(What is required): Within the data below, tally the lines that contain "publishers" and state only the total.

(Source data):
(** A client gives up what it holds. *)
Lemma unhold_ok id a size whole : held !! id = Some (a, size, whole) -> backend_ok m ls (delete id held) (hand own a size OTransit).
Proof using Hok.
  intros Hid. assert (Ho : forall x, a <= x < a + size -> own x = Some (OHeld id)) by (intros x Hx; apply (bo_held _ _ _ _ Hok); by exists (a, size), whole).
  replace m with (set_words (m_words m) m) by by destruct m. apply (words_ok m ls held own); try done; [intros x Hx; rewrite (Ho x Hx); by eexists| | | |].
  - intros id' x. rewrite hand_Some, (bo_held _ _ _ _ Hok). destruct (decide (id' = id)) as [->|Hne].
    + rewrite lookup_delete_eq, Hid. split; [intros [[_ ?]|[Hn (r & w & [= <- <-] & Hin)]]; done|]. by intros (? & ? & ? & _).
    + rewrite lookup_delete_ne by done. split; [by intros [[_ ?]|[_ ?]]|]. intros Hin. right. split; [|done]. intros Hx. apply (bo_held _ _ _ _ Hok) in Hin. rewrite (Ho x Hx) in Hin. congruence.
  - intros id' a' size' [_ Hold]%lookup_delete_Some. by eapply (bo_whole _ _ _ _ Hok).
  - intros id' a' size' w' [_ Hold]%lookup_delete_Some. by eapply (bo_aligned _ _ _ _ Hok).
  - intros x Hc. apply (bo_committed _ _ _ _ Hok). unfold hand in Hc. case_decide as Hx; [by rewrite (Ho x Hx)|done].
Qed.
End hands.

(** *** Reservations *)

(** What [hal::reserve] promises: nothing, or an aligned range of addresses that is not reserved. *)
Definition reserve_ok (m : Mem) (os : Os) : bool :=
  forallb (fun i => let size := 2 ^ Z.of_nat i in let a := os_reserve os size in
    (a =? 0) || ((0 <? a) && (a mod size =? 0) && (a + size <=? 2 ^ 64) && forallb (fun r => (r.1 + r.2 <=? a) || (a + size <=? r.1)) (m_reserved m))) (seq 16 31).

(** The sizes that are served. *)
Definition alloc_size (i : nat) : Prop := (14 <= i <= 46)%nat.
(* ===== verification/RemoteQueue.v ===== *)
(** * [rallocator]: the queue of remote frees

    [Queue] of [src/crates/rallocator/src/remote.rs]: any number of threads publish segments of linked
    messages, one thread drains them.  A message lies in memory that was freed; once the consumer has it,
    the memory belongs to somebody else and may come back as a new message.  The last message stays in
    the queue: its publisher's successor may be about to write its link.

    Any number of publishers and the consumer run as one machine; a step is one atomic operation, or
    the callback that consumes a message.  The orderings of the atomics are not modelled. *)
From S2P Require Import Prelude ByteSpan.
Open Scope Z_scope.

(** A call of [enqueue] for the segment of messages [seg], of which [first] and [last] are the ends. *)
Inductive Publisher : Type :=
  | PStart (seg : list Z) (first last : Z)
  | PSwap (seg : list Z) (first last : Z)
  | PLink (previous first : Z)
  | PFront (first : Z)
  | PDone.

Inductive Consumer : Type :=
  | CIdle
  | CFront
  | CBound (current : Z)
  | CLoop (current bound : Z)
  | CConsume (current successor bound : Z)
  | CEnd (current : Z).

(** The link words of the messages, the two ends, the calls under way; [sent] and [given] record what
    was published, in the order of the exchanges, and what was consumed. *)
Record Queue : Type := mkQueue {
  link : gmap Z Z; back : Z; front : Z; publishers : list Publisher; consumer : Consumer; sent : list Z; given : list Z }.

Definition queue_new : Queue := mkQueue ∅ 0 0 [] CIdle [] [].

Definition set_link (l : gmap Z Z) (q : Queue) : Queue := mkQueue l (back q) (front q) (publishers q) (consumer q) (sent q) (given q).
Definition set_front (a : Z) (q : Queue) : Queue := mkQueue (link q) (back q) a (publishers q) (consumer q) (sent q) (given q).
Definition set_publisher (i : nat) (p : Publisher) (q : Queue) : Queue := mkQueue (link q) (back q) (front q) (<[i := p]> (publishers q)) (consumer q) (sent q) (given q).
Definition set_consumer (c : Consumer) (q : Queue) : Queue := mkQueue (link q) (back q) (front q) (publishers q) c (sent q) (given q).

(** [next(message)]: reading or writing the link of a message that is not there is undefined behaviour. *)
Definition load_next (message : Z) (q : Queue) : result Z := expect (link q !! message).
Definition store_next (message value : Z) (q : Queue) : result Queue := let? _ := load_next message q in Ok (set_link (<[message := value]> (link q)) q).

Definition can_dequeue (q : Queue) : bool := negb (front q =? back q).

(** One operation of a call of [enqueue]. *)
Definition enqueue_step (i : nat) (q : Queue) : result Queue :=
  let? p := expect (publishers q !! i) in
  match p with
  | PStart seg first last => let? q := store_next last 0 q in Ok (set_publisher i (PSwap seg first last) q)
  | PSwap seg first last =>
      let previous := back q in
      let q := mkQueue (link q) last (front q) (publishers q) (consumer q) (sent q ++ seg) (given q) in
      Ok (set_publisher i (if negb (previous =? 0) then PLink previous first else PFront first) q)
  | PLink previous first => let? q := store_next previous first q in Ok (set_publisher i PDone q)
  | PFront first => Ok (set_publisher i PDone (set_front first q))
  | PDone => Ok q
  end.

(** One operation of [drain]; [keep_going] is the answer of the callback, which takes the message over. *)
Definition drain_step (keep_going : bool) (q : Queue) : result Queue :=
  match consumer q with
  | CIdle => Ok q
  | CFront => Ok (set_consumer (if front q =? 0 then CIdle else CBound (front q)) q)
  | CBound current => Ok (set_consumer (CLoop current (back q)) q)
  | CLoop current bound =>
      if negb (current =? bound) then
        let? successor := load_next current q in
        Ok (set_consumer (if successor =? 0 then CEnd current else CConsume current successor bound) q)
      else Ok (set_consumer (CEnd current) q)
  | CConsume current successor bound =>
      let? _ := load_next current q in
      let q := mkQueue (delete current (link q)) (back q) (front q) (publishers q) (consumer q) (sent q) (given q ++ [current]) in
      Ok (set_consumer (if keep_going then CLoop successor bound else CEnd successor) q)
  | CEnd current => Ok (set_consumer CIdle (set_front current q))
  end.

(Response below): 9